▶ [GIVEN RECORDS]:
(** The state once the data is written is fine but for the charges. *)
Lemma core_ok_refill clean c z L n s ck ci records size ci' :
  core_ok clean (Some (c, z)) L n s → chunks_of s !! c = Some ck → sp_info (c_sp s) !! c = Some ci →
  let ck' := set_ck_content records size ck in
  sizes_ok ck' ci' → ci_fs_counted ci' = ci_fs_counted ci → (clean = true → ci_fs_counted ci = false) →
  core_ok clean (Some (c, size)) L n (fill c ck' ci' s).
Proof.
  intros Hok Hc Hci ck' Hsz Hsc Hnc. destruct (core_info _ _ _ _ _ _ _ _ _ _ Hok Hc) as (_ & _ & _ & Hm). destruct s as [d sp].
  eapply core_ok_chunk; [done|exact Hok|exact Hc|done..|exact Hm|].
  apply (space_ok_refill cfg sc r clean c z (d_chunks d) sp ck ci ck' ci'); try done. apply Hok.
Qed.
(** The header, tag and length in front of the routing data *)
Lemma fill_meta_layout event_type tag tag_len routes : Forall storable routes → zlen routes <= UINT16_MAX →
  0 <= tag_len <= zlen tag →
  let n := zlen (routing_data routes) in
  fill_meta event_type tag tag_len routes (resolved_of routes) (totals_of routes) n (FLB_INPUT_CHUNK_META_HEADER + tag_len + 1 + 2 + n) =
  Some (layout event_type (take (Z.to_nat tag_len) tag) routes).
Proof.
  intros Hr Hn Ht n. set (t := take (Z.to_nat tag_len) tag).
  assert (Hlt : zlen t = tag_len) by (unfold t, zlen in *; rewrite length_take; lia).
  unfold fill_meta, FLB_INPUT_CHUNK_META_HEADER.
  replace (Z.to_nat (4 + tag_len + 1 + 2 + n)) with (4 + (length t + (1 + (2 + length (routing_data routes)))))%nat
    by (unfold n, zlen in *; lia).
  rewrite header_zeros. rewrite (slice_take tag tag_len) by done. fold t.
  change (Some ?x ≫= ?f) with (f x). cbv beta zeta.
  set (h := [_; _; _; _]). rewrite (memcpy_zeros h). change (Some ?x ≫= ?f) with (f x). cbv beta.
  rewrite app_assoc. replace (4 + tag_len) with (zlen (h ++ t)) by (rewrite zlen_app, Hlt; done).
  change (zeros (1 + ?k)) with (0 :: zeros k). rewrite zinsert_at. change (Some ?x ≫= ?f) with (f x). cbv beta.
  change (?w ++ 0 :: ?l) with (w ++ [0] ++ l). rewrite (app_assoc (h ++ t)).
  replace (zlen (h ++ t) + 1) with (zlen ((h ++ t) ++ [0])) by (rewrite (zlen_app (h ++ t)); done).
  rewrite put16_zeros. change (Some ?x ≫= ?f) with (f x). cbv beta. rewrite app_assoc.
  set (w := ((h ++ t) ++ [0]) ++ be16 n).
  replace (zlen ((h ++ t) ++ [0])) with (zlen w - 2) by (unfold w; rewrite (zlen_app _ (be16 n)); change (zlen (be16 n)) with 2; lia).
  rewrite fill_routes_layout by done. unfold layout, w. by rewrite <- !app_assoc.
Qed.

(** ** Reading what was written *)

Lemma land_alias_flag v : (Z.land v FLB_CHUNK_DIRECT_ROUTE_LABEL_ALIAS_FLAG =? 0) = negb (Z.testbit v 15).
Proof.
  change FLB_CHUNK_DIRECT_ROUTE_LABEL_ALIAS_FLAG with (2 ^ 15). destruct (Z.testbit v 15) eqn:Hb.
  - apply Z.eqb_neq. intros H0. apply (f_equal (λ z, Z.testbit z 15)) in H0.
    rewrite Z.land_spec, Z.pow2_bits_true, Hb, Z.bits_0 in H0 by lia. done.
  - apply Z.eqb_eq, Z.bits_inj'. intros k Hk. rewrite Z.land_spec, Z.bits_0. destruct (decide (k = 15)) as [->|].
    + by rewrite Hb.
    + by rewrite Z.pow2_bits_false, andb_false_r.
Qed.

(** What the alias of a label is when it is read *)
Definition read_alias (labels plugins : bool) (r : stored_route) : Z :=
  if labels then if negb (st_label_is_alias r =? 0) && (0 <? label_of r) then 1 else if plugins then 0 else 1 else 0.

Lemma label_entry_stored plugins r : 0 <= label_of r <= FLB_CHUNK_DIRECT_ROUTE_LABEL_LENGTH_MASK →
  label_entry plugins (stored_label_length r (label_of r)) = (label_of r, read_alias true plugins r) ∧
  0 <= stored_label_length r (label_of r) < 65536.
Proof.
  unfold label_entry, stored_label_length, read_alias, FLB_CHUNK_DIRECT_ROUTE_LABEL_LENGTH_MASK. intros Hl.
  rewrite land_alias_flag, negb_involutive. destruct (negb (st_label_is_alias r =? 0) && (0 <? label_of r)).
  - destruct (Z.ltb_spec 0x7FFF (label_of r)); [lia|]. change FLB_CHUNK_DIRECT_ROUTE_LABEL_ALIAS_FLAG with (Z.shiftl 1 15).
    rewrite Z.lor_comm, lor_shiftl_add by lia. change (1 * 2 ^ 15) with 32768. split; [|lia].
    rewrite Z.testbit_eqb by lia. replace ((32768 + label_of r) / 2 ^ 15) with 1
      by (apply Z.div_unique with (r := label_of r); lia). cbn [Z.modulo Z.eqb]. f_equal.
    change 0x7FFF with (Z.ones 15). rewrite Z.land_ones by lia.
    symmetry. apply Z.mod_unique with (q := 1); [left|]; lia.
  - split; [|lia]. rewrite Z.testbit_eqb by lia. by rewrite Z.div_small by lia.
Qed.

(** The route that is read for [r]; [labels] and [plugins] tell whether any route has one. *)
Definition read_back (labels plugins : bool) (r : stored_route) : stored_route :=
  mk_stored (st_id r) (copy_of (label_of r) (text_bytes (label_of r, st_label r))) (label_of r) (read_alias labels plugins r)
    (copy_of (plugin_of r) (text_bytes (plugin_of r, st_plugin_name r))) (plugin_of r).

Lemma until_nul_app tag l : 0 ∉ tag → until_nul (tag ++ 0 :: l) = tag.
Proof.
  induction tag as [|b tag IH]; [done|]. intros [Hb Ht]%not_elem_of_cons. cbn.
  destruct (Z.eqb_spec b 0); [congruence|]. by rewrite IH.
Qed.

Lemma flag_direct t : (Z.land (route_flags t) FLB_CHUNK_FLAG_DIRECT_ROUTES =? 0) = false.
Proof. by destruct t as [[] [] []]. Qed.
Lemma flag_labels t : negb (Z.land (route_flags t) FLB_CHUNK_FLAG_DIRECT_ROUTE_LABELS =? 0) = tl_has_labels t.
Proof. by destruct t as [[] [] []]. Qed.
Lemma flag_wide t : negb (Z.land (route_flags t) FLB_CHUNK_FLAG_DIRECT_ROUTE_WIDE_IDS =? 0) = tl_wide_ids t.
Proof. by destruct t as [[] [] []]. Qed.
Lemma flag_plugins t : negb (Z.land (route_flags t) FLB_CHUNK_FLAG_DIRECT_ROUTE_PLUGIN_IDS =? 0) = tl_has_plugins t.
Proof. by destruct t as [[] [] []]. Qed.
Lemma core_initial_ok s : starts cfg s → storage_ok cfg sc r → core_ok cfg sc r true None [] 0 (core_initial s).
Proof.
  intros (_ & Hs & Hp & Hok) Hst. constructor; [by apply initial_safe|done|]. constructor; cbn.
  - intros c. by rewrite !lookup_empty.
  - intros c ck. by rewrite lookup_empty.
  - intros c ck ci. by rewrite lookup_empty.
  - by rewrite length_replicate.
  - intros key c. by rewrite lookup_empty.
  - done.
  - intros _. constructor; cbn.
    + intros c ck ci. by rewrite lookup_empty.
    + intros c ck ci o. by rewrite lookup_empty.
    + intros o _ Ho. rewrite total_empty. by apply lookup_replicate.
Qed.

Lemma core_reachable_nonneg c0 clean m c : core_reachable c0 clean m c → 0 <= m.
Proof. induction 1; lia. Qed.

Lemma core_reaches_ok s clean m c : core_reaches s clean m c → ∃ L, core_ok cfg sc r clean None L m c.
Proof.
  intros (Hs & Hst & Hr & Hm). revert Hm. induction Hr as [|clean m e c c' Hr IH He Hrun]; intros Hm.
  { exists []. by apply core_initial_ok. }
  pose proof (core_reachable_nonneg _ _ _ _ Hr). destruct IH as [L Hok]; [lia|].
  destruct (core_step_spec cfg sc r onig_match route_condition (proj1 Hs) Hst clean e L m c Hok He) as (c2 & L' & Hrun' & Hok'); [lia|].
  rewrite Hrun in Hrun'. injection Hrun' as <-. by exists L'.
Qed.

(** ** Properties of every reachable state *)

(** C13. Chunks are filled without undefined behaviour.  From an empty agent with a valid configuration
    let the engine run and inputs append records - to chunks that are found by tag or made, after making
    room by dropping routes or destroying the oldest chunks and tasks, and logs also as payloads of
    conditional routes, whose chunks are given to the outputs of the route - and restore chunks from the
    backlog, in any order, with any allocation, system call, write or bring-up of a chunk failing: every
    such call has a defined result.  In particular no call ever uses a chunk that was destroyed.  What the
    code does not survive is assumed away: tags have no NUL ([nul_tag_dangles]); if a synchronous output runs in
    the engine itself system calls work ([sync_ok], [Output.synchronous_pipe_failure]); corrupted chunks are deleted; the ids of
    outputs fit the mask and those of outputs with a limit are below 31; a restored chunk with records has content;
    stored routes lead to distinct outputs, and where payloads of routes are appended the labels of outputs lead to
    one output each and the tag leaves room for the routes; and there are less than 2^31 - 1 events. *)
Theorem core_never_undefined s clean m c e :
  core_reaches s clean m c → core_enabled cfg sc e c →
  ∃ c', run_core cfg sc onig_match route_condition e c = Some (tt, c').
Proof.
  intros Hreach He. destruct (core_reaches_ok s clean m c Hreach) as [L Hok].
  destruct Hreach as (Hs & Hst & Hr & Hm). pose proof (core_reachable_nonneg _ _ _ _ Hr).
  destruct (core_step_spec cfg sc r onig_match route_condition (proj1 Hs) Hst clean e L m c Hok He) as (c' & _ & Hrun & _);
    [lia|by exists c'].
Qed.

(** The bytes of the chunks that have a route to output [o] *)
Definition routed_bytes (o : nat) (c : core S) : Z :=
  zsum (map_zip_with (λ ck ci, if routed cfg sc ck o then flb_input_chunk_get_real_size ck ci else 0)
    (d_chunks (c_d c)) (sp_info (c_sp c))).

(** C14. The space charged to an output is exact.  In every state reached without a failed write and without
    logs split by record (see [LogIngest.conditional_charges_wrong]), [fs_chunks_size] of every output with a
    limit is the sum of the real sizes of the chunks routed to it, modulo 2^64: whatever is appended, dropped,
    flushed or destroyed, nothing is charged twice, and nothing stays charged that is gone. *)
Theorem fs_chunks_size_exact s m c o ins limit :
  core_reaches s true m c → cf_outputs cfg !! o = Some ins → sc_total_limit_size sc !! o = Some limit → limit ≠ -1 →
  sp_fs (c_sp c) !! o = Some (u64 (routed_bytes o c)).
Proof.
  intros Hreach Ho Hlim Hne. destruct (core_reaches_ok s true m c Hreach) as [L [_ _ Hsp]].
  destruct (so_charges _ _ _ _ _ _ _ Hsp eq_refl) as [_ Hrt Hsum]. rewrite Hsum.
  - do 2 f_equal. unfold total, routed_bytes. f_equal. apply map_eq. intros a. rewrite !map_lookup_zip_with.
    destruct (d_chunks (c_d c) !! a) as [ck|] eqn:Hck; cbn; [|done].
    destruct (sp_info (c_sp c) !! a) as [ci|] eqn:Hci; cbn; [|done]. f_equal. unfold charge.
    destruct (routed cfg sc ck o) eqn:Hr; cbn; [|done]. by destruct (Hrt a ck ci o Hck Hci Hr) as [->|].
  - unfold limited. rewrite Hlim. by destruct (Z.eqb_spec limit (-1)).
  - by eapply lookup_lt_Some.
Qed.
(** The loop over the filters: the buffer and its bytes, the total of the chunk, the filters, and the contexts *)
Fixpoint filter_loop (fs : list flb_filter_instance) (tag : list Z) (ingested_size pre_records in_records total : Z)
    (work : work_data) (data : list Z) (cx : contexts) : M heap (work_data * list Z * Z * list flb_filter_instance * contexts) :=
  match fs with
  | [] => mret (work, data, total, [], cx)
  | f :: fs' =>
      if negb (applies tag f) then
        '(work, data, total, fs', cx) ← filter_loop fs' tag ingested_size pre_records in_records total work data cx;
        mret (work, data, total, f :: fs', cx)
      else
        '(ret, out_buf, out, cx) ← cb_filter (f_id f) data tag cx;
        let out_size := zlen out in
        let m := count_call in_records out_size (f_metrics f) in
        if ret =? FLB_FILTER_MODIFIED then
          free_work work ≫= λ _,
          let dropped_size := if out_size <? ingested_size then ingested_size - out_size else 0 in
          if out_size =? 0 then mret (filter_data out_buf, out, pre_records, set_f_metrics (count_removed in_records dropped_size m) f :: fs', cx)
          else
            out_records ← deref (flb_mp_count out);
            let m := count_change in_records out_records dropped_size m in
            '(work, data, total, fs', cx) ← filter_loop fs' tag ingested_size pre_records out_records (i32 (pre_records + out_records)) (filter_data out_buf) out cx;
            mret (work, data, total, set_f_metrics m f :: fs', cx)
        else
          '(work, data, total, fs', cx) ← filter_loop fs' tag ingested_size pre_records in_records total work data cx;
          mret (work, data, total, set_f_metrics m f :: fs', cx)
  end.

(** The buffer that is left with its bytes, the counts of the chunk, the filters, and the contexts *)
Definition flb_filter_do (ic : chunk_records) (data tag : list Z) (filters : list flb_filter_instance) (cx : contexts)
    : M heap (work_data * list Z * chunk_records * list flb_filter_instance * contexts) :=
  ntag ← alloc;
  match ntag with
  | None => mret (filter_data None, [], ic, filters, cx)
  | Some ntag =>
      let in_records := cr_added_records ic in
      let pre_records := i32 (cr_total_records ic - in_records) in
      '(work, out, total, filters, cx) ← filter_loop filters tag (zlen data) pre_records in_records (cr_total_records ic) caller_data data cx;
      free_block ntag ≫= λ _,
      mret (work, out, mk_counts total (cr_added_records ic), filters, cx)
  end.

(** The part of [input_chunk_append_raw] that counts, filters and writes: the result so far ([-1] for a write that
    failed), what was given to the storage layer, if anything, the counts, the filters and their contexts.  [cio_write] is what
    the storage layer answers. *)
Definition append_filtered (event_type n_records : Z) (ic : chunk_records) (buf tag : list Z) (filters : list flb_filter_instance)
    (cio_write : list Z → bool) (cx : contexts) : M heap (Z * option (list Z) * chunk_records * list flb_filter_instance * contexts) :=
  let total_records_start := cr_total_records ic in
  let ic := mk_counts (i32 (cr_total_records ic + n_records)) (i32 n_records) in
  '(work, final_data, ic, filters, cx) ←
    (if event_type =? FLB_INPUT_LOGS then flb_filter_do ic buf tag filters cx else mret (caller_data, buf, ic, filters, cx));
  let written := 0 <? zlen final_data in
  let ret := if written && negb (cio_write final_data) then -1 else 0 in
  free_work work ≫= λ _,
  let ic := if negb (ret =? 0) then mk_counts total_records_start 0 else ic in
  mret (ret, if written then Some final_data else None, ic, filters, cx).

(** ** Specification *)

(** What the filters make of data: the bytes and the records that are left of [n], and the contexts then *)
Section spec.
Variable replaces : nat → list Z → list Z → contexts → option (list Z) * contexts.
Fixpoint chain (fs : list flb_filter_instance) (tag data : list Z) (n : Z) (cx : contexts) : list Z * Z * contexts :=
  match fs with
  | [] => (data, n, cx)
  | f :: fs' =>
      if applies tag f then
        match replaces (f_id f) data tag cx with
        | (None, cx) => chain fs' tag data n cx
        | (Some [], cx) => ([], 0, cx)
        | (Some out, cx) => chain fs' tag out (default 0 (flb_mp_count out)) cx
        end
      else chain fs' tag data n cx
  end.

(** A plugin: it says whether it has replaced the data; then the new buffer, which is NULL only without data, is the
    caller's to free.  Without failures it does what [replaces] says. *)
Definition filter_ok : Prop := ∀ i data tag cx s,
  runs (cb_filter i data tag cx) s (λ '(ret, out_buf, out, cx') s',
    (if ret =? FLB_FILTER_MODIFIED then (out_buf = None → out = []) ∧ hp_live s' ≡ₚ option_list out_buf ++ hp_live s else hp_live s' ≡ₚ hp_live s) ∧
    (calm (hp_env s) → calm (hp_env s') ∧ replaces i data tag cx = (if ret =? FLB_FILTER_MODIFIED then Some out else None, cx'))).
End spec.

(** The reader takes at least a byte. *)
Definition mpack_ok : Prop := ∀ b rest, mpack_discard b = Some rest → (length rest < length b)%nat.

▶ [WHAT IS BEING ASKED]: Starting at the line above that contains "room by dropping", repeat each line exactly up to and including the line that contains "code does not", and stop there.

▶ [RESPONSE]:
    room by dropping routes or destroying the oldest chunks and tasks, and logs also as payloads of
    conditional routes, whose chunks are given to the outputs of the route - and restore chunks from the
    backlog, in any order, with any allocation, system call, write or bring-up of a chunk failing: every
    such call has a defined result.  In particular no call ever uses a chunk that was destroyed.  What the
    code does not survive is assumed away: tags have no NUL ([nul_tag_dangles]); if a synchronous output runs in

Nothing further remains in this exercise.